EXERCISE OBJECTIVE —
Could you set down every record below exactly as it appears?

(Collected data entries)
________
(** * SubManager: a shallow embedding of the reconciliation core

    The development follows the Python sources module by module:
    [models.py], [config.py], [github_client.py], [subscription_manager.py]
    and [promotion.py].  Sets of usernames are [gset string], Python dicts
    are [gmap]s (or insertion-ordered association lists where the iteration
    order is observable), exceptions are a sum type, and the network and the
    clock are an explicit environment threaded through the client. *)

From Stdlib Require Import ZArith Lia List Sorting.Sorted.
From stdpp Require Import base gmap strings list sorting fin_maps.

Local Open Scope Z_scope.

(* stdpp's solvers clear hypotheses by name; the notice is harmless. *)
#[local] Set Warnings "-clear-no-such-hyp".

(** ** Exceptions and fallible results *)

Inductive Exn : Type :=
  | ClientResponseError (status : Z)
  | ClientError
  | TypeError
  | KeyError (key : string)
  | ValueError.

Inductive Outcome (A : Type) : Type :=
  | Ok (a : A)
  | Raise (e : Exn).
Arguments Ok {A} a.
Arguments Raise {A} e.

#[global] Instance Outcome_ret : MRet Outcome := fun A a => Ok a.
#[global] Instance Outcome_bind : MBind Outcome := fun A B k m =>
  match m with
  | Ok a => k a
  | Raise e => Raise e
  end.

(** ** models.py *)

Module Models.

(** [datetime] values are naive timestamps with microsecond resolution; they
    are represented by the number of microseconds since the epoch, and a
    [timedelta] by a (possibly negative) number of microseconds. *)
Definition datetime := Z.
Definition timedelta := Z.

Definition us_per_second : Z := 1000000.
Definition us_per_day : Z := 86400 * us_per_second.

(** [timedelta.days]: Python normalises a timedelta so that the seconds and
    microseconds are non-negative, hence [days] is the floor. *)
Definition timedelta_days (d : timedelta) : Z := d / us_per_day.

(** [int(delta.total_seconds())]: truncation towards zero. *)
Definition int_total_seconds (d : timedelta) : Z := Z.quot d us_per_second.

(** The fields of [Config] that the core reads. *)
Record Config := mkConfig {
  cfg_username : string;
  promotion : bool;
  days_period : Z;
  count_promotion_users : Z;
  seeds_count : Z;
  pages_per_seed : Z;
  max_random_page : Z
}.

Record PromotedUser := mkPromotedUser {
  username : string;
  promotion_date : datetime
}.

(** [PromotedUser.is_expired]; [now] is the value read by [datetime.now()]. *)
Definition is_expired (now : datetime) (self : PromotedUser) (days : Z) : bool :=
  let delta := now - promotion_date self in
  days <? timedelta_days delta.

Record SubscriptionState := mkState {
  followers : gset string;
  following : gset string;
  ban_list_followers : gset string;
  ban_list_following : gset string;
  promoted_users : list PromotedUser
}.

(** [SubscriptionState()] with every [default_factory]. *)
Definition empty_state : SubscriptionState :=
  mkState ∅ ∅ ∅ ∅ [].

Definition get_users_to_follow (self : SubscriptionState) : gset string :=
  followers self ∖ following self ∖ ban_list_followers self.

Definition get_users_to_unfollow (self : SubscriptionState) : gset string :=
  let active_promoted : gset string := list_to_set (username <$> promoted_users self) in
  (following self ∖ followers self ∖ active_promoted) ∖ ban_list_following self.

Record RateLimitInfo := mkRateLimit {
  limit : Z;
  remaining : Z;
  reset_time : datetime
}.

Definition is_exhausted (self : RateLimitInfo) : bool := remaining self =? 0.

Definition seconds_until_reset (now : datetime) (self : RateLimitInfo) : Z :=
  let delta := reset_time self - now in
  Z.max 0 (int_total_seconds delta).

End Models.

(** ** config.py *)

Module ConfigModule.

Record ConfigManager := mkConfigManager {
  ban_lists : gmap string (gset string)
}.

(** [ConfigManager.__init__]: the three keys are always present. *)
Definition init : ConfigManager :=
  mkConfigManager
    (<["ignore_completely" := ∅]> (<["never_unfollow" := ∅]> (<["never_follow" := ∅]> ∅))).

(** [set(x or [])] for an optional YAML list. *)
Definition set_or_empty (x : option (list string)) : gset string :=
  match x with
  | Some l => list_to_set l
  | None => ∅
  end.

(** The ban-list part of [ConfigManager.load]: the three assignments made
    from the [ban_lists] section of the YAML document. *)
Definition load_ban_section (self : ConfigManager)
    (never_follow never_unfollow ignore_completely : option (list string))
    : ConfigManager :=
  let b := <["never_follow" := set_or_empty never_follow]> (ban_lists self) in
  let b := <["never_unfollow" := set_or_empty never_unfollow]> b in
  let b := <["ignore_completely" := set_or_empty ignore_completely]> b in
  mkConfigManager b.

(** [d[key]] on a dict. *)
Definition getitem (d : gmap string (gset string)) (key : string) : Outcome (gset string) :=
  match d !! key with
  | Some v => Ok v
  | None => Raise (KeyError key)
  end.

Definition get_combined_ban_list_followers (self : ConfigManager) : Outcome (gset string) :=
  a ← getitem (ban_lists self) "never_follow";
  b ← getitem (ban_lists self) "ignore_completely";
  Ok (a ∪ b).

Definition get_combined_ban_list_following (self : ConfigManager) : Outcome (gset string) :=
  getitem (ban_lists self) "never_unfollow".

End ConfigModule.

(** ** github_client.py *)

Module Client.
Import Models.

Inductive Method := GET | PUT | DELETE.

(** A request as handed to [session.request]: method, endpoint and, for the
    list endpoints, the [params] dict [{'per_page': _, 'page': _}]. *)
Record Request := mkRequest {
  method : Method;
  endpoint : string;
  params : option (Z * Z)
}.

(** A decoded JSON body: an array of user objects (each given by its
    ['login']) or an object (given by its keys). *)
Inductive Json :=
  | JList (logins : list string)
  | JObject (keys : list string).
________
RESULT BELOW —
(** * SubManager: a shallow embedding of the reconciliation core

    The development follows the Python sources module by module:
    [models.py], [config.py], [github_client.py], [subscription_manager.py]
    and [promotion.py].  Sets of usernames are [gset string], Python dicts
    are [gmap]s (or insertion-ordered association lists where the iteration
    order is observable), exceptions are a sum type, and the network and the
    clock are an explicit environment threaded through the client. *)

From Stdlib Require Import ZArith Lia List Sorting.Sorted.
From stdpp Require Import base gmap strings list sorting fin_maps.

Local Open Scope Z_scope.

(* stdpp's solvers clear hypotheses by name; the notice is harmless. *)
#[local] Set Warnings "-clear-no-such-hyp".

(** ** Exceptions and fallible results *)

Inductive Exn : Type :=
  | ClientResponseError (status : Z)
  | ClientError
  | TypeError
  | KeyError (key : string)
  | ValueError.

Inductive Outcome (A : Type) : Type :=
  | Ok (a : A)
  | Raise (e : Exn).
Arguments Ok {A} a.
Arguments Raise {A} e.

#[global] Instance Outcome_ret : MRet Outcome := fun A a => Ok a.
#[global] Instance Outcome_bind : MBind Outcome := fun A B k m =>
  match m with
  | Ok a => k a
  | Raise e => Raise e
  end.

(** ** models.py *)

Module Models.

(** [datetime] values are naive timestamps with microsecond resolution; they
    are represented by the number of microseconds since the epoch, and a
    [timedelta] by a (possibly negative) number of microseconds. *)
Definition datetime := Z.
Definition timedelta := Z.

Definition us_per_second : Z := 1000000.
Definition us_per_day : Z := 86400 * us_per_second.

(** [timedelta.days]: Python normalises a timedelta so that the seconds and
    microseconds are non-negative, hence [days] is the floor. *)
Definition timedelta_days (d : timedelta) : Z := d / us_per_day.

(** [int(delta.total_seconds())]: truncation towards zero. *)
Definition int_total_seconds (d : timedelta) : Z := Z.quot d us_per_second.

(** The fields of [Config] that the core reads. *)
Record Config := mkConfig {
  cfg_username : string;
  promotion : bool;
  days_period : Z;
  count_promotion_users : Z;
  seeds_count : Z;
  pages_per_seed : Z;
  max_random_page : Z
}.

Record PromotedUser := mkPromotedUser {
  username : string;
  promotion_date : datetime
}.

(** [PromotedUser.is_expired]; [now] is the value read by [datetime.now()]. *)
Definition is_expired (now : datetime) (self : PromotedUser) (days : Z) : bool :=
  let delta := now - promotion_date self in
  days <? timedelta_days delta.

Record SubscriptionState := mkState {
  followers : gset string;
  following : gset string;
  ban_list_followers : gset string;
  ban_list_following : gset string;
  promoted_users : list PromotedUser
}.

(** [SubscriptionState()] with every [default_factory]. *)
Definition empty_state : SubscriptionState :=
  mkState ∅ ∅ ∅ ∅ [].

Definition get_users_to_follow (self : SubscriptionState) : gset string :=
  followers self ∖ following self ∖ ban_list_followers self.

Definition get_users_to_unfollow (self : SubscriptionState) : gset string :=
  let active_promoted : gset string := list_to_set (username <$> promoted_users self) in
  (following self ∖ followers self ∖ active_promoted) ∖ ban_list_following self.

Record RateLimitInfo := mkRateLimit {
  limit : Z;
  remaining : Z;
  reset_time : datetime
}.

Definition is_exhausted (self : RateLimitInfo) : bool := remaining self =? 0.

Definition seconds_until_reset (now : datetime) (self : RateLimitInfo) : Z :=
  let delta := reset_time self - now in
  Z.max 0 (int_total_seconds delta).

End Models.

(** ** config.py *)

Module ConfigModule.

Record ConfigManager := mkConfigManager {
  ban_lists : gmap string (gset string)
}.

(** [ConfigManager.__init__]: the three keys are always present. *)
Definition init : ConfigManager :=
  mkConfigManager
    (<["ignore_completely" := ∅]> (<["never_unfollow" := ∅]> (<["never_follow" := ∅]> ∅))).

(** [set(x or [])] for an optional YAML list. *)
Definition set_or_empty (x : option (list string)) : gset string :=
  match x with
  | Some l => list_to_set l
  | None => ∅
  end.

(** The ban-list part of [ConfigManager.load]: the three assignments made
    from the [ban_lists] section of the YAML document. *)
Definition load_ban_section (self : ConfigManager)
    (never_follow never_unfollow ignore_completely : option (list string))
    : ConfigManager :=
  let b := <["never_follow" := set_or_empty never_follow]> (ban_lists self) in
  let b := <["never_unfollow" := set_or_empty never_unfollow]> b in
  let b := <["ignore_completely" := set_or_empty ignore_completely]> b in
  mkConfigManager b.

(** [d[key]] on a dict. *)
Definition getitem (d : gmap string (gset string)) (key : string) : Outcome (gset string) :=
  match d !! key with
  | Some v => Ok v
  | None => Raise (KeyError key)
  end.

Definition get_combined_ban_list_followers (self : ConfigManager) : Outcome (gset string) :=
  a ← getitem (ban_lists self) "never_follow";
  b ← getitem (ban_lists self) "ignore_completely";
  Ok (a ∪ b).

Definition get_combined_ban_list_following (self : ConfigManager) : Outcome (gset string) :=
  getitem (ban_lists self) "never_unfollow".

End ConfigModule.

(** ** github_client.py *)

Module Client.
Import Models.

Inductive Method := GET | PUT | DELETE.

(** A request as handed to [session.request]: method, endpoint and, for the
    list endpoints, the [params] dict [{'per_page': _, 'page': _}]. *)
Record Request := mkRequest {
  method : Method;
  endpoint : string;
  params : option (Z * Z)
}.

(** A decoded JSON body: an array of user objects (each given by its
    ['login']) or an object (given by its keys). *)
Inductive Json :=
  | JList (logins : list string)
  | JObject (keys : list string).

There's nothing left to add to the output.